The point nomination system was as the upper level tiers and somewhat strange than the ordinary one. For a win there was a nomination of three points, a draw - two points, and a loss would earn a point.
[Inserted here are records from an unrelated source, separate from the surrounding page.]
(* ===== verification/JqThen.v ===== *)
(** * [then]: one handler, once

    The invariant of the calls of [then]: which resolvers are in which lists, that
    what lists call is what waits for a timeout, and that a chain is not closed to its
    first handler before that has run.  With it, [then] calls one of its two handlers,
    once, with the data its deferred was settled with. *)
From stdpp Require Import base list functions relations.
From Stdlib Require Import ZArith Lia.
From S2P Require Import Prelude JqCallbacks JqDeferred JqDeferredInv JqDeferredStep JqDeferredFacts.

(** ** What a trace says of timeouts *)

Definition normal (t : task) : Prop := t_action t ≠ Notify.
#[export] Instance normal_dec t : Decision (normal t).
Proof. unfold normal. apply _. Defined.

Definition queued (es : list event) : list task := omap (λ e, match e with Queued t => Some t | _ => None end) es.
Definition handled_of (es : list event) : list task := omap (λ e, match e with Handled t => Some t | _ => None end) es.
Definition normals (ts : list task) : list task := filter normal ts.

(** The resolvers that lists have called, as the tasks they ask for. *)
Definition firsts (es : list event) : list task :=
  omap (λ e, match e with Ran _ (First c a h) dat => Some (Task c a h dat) | _ => None end) es.

(** A handler of the chain [c] has returned an object with a method [then]. *)
Definition answered (es : list event) (c : nat) : Prop :=
  ∃ t v, Answered t v ∈ es ∧ normal t ∧ t_chain t = c ∧ is_thenable v = true.

(** A resolver that belongs to no notification is made for such an object. *)
Definition good (es : list event) (r : resolver) : Prop :=
  r_special r = false → 0 < r_depth r ∧ answered es (r_chain r).
Definition hgood (es : list event) (h : handler) : Prop := match h with Deeper r => good es r | _ => True end.

Definition handler_for (a : action) (f r : handler) : handler := match a with Reject => r | _ => f end.

(** What is in the list [l]. *)
Definition first_ok (w : world) (l : lid) (g : fn) : Prop :=
  match g with
  | First c a h =>
      ∃ ch f r, chains w !! c = Some ch ∧ l = hand (parent ch) a ∧ Thened c (parent ch) f r ∈ trace w ∧
        (a ≠ Notify → h = handler_for a f r) ∧ hgood (trace w) h
  | _ => True
  end.

(** The resolvers of [then] that are still to be added. *)
Definition is_resolver (g : fn) : Prop := match g with First _ _ _ => True | _ => False end.
#[export] Instance is_resolver_dec g : Decision (is_resolver g).
Proof. destruct g; simpl; apply _. Defined.
(* ===== verification/JqFate.v ===== *)
(** * [then]: a handler's answer settles the deferred it returned

    What a step adds to the answers of handlers and to the handlers under way, the
    invariant that ties the deferred of every chain to them, and the theorem. *)
From stdpp Require Import base list functions relations.
From Stdlib Require Import ZArith Lia.
From S2P Require Import Prelude JqCallbacks JqDeferred JqDeferredInv JqDeferredStep JqDeferredFacts JqThen JqThenFacts JqResolve.

(** ** Answers, and handlers under way *)

Definition is_answer (e : event) : Prop :=
  match e with Handled t | Answered t _ | Threw t _ => normal t | _ => False end.
#[export] Instance is_answer_dec e : Decision (is_answer e).
Proof. destruct e; simpl; apply _. Defined.
Definition answers (es : list event) : list event := filter is_answer es.
Lemma answers_app es es' : answers (es ++ es') = answers es ++ answers es'.
Proof. apply filter_app. Qed.
Lemma answers_added l fs : answers (Added l <$> fs) = [].
Proof. induction fs as [|f fs IH]; [done | exact IH]. Qed.
Lemma elem_answers e es : is_answer e → e ∈ answers es ↔ e ∈ es.
Proof. intros He. unfold answers. rewrite list_elem_of_filter. tauto. Qed.

Definition first_frame (fr : frame) : Prop := match fr with FProcess 0 t _ => normal t | _ => False end.
#[export] Instance first_frame_dec fr : Decision (first_frame fr).
Proof. destruct fr as [| |[|] | | |]; simpl; apply _. Defined.
Definition first_frames (st : list frame) : list frame := filter first_frame st.

(** Nothing that the deferreds of chains depend on happens, but for new chains. *)
Record neutral (w : world) (st : list frame) (x : config) : Prop := {
  ne_answers : answers (trace (now x)) = answers (trace w);
  ne_frames : first_frames (stack x) = first_frames st;
  ne_chains : (newDefer <$> chains (now x)) = newDefer <$> chains w ∨
    (newDefer <$> chains (now x)) = (newDefer <$> chains w) ++ [deferreds w] ∧ pending (now x) (deferreds w)
}.

Lemma neutral_trace w st x : trace (now x) = trace w → stack x = st → chains (now x) = chains w → neutral w st x.
Proof. intros E1 E2 E3. split; [by rewrite E1 | by rewrite E2 | left; by rewrite E3]. Qed.

Lemma fire_turn_neutral l st w : neutral w st (fire_turn l st w).
Proof. unfold fire_turn. by destruct (outer _); apply neutral_trace. Qed.

Lemma fire_if_neutral b l v st w : neutral w st (fire_if b l v st w).
Proof.
  destruct b; [|by apply neutral_trace]. unfold fire_if.
  destruct (fire_turn_neutral l (FDone v :: st) (set_list l (fire_start (lists w l)) w)) as [H1 H2 H3].
  split; [exact H1 | exact H2 | exact H3].
Qed.

Lemma fire_with_neutral l dat v st w : neutral w st (fire_with l dat v st w).
Proof.
  unfold fire_with. destruct (fireWith dat (lists w l)) as [c b].
  destruct (fire_if_neutral b l v st (set_list l c w)) as [H1 H2 H3]. by split.
Qed.

Lemma add_to_neutral l fs v st w : neutral w st (add_to l fs v st w).
Proof.
  unfold add_to, added_to. destruct (add _ _) as [c b].
  match goal with |- neutral _ _ (fire_if b l v st ?w1) => destruct (fire_if_neutral b l v st w1) as [H1 H2 H3] end.
  split; [|exact H2|exact H3]. rewrite H1. simpl. rewrite answers_app.
  destruct (items _); [by rewrite answers_added, app_nil_r | by rewrite app_nil_r].
Qed.

Lemma new_deferred_neutral k w ls :
  sound w ls → let '(d, w1) := new_deferred k w in
  d = deferreds w ∧ answers (trace w1) = answers (trace w) ∧ chains w1 = chains w ∧ pending w1 d.
Proof.
  intros Hs. pose proof (new_deferred_makes k w ls Hs) as Hm. revert Hm.
  assert (H : ∀ d w a, answers (trace (new_lists d w a)) = answers (trace w)).
  { intros d w' a. rewrite new_lists_eq. simpl. by rewrite answers_app, answers_added, app_nil_r. }
  unfold new_deferred. set (d := deferreds w). intros [_ Hm]. split; [done|].
  split; [|split; [by rewrite (ma_chains _ _ _ _ Hm) | by eapply makes_pending]].
  simpl. by rewrite !H.
Qed.

Lemma then_op_neutral d f r p st w ls : sound w ls → neutral w st (then_op d f r p st w).
Proof.
  intros Hs. unfold then_op. pose proof (new_deferred_neutral OfThen w ls Hs) as Hn.
  destruct (new_deferred OfThen w) as [n w1]. destruct Hn as (-> & H1 & H2 & H3).
  split; simpl; [by rewrite answers_app, H1, app_nil_r | done | right].
  split; [by rewrite fmap_app, H2|]. apply pending_log; [done|]. by apply (pending_same _ w1).
Qed.

Lemma pipe_op_neutral d f r p st w ls : sound w ls → neutral w st (pipe_op d f r p st w).
Proof.
  intros Hs. unfold pipe_op. pose proof (new_deferred_neutral OfPipe w ls Hs) as Hn.
  destruct (new_deferred OfPipe w) as [n w1]. destruct Hn as (_ & H1 & H2 & _).
  split; simpl; [done|done|left; by rewrite H2].
Qed.

Lemma process_neutral depth t st w : depth ≠ 0 → neutral w st (process depth t st w).
Proof.
  intros Hd. unfold process. destruct (chains w !! t_chain t); [|by apply neutral_trace].
  destruct (_ <? _); [by apply neutral_trace|]. unfold log_first. rewrite (proj2 (Nat.eqb_neq depth 0)) by done.
  assert (Hf : first_frames (FProcess depth t Handling :: st) = first_frames st) by by destruct depth.
  destruct (t_handler t); (split; [done | exact Hf | by left]).
Qed.

Lemma resolving_neutral r dat st w : neutral w st (resolving r dat st w).
Proof.
  unfold resolving. destruct (Nat.eqb_spec (r_depth r) 0); [|by apply process_neutral].
  split; simpl; [by rewrite answers_app, app_nil_r | done | by left].
Qed.

Lemma call_then_neutral v rs st w ls : sound w ls → neutral w st (call_then v rs st w).
Proof.
  intros Hs. destruct v; unfold call_then; try (by apply neutral_trace);
    destruct (d <? deferreds w); (by eapply then_op_neutral) || by apply neutral_trace.
Qed.

Lemma piped_neutral n a dat v st w : neutral w st (piped n a dat v st w).
Proof.
  destruct v; unfold piped; try apply fire_with_neutral; by destruct (d <? deferreds w); apply neutral_trace.
Qed.

Lemma do_op_neutral o st w ls : sound w ls → neutral w st (do_op o st w).
Proof.
  intros Hs. destruct o; unfold do_op; try (by apply neutral_trace);
    try (destruct (_ <? _); [unfold deferred_op, own_op | by apply neutral_trace]);
    try (by apply neutral_trace); try apply add_to_neutral; try apply fire_with_neutral; try (by eapply then_op_neutral); try (by eapply pipe_op_neutral).
  - pose proof (new_deferred_neutral OfPage w ls Hs) as Hn. destruct (new_deferred OfPage w) as [n w1].
    destruct Hn as (_ & H1 & H2 & _). destruct func; (split; simpl; [done|done|left; by rewrite H2]).
  - destruct (can_settle d w); [apply fire_with_neutral | by apply neutral_trace].
Qed.

Lemma call_neutral page p dat st w : neutral w st (call page p dat st w).
Proof.
  destruct p as [n|d a|k]; simpl; [by apply neutral_trace | |].
  - destruct (can_settle d w); [apply fire_with_neutral | by apply neutral_trace].
  - by destruct (given w !! k); apply neutral_trace.
Qed.

Lemma neutral_from w w' st x :
  answers (trace w') = answers (trace w) → newDefer <$> chains w' = newDefer <$> chains w → deferreds w' = deferreds w →
  neutral w' st x → neutral w st x.
Proof. intros E1 E2 E3 []. split; [congruence | done | by rewrite <- E2, <- E3]. Qed.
For a failure to appear a point was deducted and the technical loss would be nominated.

==League standings==

===The spring championship===

The highest scoring game was between the Piatigorsk's and the Gorky's clubs ending in 7:3.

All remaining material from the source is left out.